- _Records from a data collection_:
##########
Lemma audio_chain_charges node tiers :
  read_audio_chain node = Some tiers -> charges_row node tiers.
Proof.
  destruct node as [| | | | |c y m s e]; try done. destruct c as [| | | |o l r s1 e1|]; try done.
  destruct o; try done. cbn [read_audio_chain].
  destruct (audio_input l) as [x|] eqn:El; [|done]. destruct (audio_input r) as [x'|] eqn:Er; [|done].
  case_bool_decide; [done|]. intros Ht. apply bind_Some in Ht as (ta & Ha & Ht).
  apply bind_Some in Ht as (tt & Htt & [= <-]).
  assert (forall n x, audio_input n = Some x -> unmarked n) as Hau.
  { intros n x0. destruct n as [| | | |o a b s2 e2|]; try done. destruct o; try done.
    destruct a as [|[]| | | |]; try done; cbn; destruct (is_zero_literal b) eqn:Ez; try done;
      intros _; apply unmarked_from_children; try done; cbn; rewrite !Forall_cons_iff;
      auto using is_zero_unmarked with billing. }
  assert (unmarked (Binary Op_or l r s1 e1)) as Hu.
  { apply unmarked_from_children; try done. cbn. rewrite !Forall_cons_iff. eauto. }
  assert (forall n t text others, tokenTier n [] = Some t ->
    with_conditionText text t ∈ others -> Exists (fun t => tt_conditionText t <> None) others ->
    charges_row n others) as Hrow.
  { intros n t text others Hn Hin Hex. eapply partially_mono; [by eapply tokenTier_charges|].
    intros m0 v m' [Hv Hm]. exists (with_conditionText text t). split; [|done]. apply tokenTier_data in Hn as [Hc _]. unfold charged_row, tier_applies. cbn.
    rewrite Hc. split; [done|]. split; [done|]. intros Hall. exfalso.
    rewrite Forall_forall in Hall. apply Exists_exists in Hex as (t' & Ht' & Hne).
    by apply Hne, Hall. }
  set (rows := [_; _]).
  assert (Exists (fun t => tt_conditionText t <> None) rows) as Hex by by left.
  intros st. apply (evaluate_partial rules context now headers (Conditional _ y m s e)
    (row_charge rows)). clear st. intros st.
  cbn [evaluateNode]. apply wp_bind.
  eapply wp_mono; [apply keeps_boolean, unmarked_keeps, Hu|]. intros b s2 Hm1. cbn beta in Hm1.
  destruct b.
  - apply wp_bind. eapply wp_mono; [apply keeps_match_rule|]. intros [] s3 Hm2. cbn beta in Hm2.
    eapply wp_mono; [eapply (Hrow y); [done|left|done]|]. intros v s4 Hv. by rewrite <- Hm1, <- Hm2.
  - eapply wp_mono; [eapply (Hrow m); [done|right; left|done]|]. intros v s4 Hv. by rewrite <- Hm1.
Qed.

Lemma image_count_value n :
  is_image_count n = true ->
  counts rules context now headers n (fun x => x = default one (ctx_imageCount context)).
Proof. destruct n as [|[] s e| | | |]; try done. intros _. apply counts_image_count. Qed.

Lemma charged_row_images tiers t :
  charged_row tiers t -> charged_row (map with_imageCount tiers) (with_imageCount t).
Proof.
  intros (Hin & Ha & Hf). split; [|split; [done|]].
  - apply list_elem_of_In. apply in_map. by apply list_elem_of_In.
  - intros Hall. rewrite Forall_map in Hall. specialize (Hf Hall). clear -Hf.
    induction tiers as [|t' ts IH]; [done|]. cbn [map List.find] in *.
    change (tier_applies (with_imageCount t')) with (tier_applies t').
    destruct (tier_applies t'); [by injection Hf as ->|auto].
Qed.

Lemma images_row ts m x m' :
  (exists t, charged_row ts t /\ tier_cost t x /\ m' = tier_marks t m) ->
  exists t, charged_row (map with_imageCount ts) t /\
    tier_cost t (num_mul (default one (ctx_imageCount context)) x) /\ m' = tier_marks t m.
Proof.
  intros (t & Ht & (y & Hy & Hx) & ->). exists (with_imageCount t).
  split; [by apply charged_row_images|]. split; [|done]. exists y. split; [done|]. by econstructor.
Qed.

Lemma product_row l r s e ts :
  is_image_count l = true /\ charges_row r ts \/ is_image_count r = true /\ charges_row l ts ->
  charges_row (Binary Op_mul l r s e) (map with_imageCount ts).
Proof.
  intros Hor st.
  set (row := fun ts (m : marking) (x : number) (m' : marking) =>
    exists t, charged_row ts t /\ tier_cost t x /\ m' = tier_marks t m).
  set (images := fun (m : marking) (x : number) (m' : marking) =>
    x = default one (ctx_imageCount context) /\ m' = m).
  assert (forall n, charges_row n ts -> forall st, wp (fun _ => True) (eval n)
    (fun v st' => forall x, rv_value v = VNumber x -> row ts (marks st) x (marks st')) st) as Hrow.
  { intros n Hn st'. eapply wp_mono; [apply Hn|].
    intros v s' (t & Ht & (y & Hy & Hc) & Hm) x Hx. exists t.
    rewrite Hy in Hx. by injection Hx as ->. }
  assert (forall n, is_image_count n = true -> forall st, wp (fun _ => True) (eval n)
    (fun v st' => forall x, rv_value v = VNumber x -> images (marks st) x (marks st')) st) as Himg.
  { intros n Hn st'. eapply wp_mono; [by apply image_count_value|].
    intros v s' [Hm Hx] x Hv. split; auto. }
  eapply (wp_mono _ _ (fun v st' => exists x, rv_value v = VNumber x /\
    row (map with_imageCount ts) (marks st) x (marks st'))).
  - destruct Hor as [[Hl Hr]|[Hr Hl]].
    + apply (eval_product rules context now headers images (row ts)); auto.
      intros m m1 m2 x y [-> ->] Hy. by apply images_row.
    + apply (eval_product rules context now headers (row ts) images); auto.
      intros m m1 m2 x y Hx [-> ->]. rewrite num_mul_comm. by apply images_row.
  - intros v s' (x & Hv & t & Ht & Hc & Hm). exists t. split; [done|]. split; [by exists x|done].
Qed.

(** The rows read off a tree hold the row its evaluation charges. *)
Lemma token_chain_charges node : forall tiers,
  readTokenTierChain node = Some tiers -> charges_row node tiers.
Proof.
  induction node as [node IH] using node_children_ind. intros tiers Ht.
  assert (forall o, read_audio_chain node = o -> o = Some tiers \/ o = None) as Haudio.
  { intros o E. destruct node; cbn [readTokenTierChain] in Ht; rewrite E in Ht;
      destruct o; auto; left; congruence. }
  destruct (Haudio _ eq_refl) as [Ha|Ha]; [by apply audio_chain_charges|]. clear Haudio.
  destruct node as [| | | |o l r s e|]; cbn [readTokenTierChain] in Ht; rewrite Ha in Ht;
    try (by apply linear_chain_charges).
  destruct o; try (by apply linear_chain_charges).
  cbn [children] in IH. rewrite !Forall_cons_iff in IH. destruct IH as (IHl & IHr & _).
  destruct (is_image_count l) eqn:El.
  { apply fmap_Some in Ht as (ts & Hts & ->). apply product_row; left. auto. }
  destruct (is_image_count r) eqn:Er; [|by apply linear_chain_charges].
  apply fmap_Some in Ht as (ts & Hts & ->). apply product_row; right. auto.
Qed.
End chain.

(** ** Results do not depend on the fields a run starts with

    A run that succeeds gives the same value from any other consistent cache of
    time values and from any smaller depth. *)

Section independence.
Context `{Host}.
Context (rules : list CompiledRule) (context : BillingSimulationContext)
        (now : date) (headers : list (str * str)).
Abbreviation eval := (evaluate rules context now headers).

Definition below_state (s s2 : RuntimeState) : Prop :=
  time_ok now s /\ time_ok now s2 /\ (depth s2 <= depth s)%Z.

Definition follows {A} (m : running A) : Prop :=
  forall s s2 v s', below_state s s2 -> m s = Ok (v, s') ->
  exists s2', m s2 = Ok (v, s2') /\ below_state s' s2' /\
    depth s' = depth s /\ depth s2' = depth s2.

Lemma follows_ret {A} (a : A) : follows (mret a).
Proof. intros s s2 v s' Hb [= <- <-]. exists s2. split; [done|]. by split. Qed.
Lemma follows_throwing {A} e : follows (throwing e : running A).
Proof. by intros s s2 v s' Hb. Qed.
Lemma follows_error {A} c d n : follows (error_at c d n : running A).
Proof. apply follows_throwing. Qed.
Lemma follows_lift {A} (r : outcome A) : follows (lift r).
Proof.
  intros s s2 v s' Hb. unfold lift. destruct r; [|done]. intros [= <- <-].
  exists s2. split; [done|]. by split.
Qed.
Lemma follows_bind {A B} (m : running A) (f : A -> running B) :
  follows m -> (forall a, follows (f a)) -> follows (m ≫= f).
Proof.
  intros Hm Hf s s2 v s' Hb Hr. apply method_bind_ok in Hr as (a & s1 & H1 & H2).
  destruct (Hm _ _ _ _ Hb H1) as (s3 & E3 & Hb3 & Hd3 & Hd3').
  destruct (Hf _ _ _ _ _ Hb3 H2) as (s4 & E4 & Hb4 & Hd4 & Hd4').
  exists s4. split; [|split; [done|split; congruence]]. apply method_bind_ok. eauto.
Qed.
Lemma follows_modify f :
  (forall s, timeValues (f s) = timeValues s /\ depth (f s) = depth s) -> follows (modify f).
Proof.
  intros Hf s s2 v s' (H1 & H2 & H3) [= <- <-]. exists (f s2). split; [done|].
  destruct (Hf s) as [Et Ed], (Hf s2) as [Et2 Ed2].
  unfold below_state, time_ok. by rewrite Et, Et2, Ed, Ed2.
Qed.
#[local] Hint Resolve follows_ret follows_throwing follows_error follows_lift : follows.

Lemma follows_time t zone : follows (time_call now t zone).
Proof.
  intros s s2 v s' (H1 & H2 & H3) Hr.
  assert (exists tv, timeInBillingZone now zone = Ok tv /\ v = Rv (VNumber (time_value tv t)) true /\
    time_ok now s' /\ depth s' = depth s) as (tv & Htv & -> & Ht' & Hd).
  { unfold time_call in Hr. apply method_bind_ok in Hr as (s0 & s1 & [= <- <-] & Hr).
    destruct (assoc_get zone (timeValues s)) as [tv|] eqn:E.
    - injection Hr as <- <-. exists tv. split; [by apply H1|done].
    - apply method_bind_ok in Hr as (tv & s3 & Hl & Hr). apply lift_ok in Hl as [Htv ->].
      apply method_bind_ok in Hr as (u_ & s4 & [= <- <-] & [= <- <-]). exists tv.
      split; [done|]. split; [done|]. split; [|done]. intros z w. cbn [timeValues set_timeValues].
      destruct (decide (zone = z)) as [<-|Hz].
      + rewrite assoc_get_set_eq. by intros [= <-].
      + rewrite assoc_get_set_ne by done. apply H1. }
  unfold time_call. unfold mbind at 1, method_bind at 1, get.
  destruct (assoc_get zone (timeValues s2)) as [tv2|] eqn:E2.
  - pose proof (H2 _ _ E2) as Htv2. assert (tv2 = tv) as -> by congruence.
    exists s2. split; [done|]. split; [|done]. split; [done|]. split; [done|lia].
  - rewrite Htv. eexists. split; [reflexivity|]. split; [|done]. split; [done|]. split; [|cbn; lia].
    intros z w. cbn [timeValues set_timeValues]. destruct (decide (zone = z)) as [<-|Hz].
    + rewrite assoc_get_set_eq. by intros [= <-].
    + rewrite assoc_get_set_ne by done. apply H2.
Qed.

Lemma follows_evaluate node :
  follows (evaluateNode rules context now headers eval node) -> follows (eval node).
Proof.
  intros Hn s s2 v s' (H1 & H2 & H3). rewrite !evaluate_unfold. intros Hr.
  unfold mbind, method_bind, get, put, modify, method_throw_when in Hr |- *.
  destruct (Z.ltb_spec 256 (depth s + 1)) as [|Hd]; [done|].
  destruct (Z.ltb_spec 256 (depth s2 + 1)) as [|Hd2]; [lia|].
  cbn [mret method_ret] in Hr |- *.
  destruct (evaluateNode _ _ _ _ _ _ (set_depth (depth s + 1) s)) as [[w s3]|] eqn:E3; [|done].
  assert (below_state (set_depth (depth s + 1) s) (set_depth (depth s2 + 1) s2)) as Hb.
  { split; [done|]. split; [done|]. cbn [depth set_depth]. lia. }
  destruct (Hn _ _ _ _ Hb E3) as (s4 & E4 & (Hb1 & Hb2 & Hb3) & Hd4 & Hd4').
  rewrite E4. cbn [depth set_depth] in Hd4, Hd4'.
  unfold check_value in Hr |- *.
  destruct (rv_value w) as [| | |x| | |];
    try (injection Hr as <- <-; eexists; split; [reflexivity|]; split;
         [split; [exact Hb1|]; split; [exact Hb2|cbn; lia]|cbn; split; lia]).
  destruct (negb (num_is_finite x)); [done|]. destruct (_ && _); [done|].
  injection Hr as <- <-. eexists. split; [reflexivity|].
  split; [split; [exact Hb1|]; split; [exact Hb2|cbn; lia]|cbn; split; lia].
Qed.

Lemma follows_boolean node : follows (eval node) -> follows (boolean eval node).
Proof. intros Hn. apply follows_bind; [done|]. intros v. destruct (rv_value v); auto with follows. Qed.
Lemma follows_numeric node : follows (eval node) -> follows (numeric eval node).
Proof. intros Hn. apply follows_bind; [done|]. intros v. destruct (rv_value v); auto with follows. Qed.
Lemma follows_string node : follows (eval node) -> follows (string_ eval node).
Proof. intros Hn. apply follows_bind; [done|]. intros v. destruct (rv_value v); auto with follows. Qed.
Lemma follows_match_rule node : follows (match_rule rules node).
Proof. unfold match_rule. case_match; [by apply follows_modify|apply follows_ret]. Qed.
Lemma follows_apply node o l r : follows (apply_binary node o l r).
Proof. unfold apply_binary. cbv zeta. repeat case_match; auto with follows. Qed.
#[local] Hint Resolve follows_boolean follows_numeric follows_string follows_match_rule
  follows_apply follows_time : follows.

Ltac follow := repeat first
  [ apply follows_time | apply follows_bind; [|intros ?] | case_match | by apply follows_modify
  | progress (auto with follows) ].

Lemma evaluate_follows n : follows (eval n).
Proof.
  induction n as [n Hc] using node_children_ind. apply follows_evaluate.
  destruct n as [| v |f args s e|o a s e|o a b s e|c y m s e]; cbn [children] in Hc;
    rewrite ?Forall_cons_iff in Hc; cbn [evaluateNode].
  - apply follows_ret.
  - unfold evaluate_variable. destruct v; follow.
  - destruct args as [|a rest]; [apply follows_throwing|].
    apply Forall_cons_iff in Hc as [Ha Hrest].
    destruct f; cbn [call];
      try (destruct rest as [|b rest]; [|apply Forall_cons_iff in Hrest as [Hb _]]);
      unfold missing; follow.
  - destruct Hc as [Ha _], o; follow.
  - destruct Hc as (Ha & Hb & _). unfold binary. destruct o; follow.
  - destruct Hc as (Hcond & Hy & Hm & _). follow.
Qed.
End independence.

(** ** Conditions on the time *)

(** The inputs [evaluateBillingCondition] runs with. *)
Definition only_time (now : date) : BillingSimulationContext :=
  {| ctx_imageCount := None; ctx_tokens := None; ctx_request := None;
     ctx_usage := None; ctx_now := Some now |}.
##########
- _WHAT IS REQUIRED_: Repeat every line exactly, starting with the first line of the entries, and stop once the line containing "unmarked_from_children; try done." has been given.

- _WRITTEN ANSWER_:
Lemma audio_chain_charges node tiers :
  read_audio_chain node = Some tiers -> charges_row node tiers.
Proof.
  destruct node as [| | | | |c y m s e]; try done. destruct c as [| | | |o l r s1 e1|]; try done.
  destruct o; try done. cbn [read_audio_chain].
  destruct (audio_input l) as [x|] eqn:El; [|done]. destruct (audio_input r) as [x'|] eqn:Er; [|done].
  case_bool_decide; [done|]. intros Ht. apply bind_Some in Ht as (ta & Ha & Ht).
  apply bind_Some in Ht as (tt & Htt & [= <-]).
  assert (forall n x, audio_input n = Some x -> unmarked n) as Hau.
  { intros n x0. destruct n as [| | | |o a b s2 e2|]; try done. destruct o; try done.
    destruct a as [|[]| | | |]; try done; cbn; destruct (is_zero_literal b) eqn:Ez; try done;
      intros _; apply unmarked_from_children; try done; cbn; rewrite !Forall_cons_iff;
      auto using is_zero_unmarked with billing. }
  assert (unmarked (Binary Op_or l r s1 e1)) as Hu.
  { apply unmarked_from_children; try done. cbn. rewrite !Forall_cons_iff. eauto. }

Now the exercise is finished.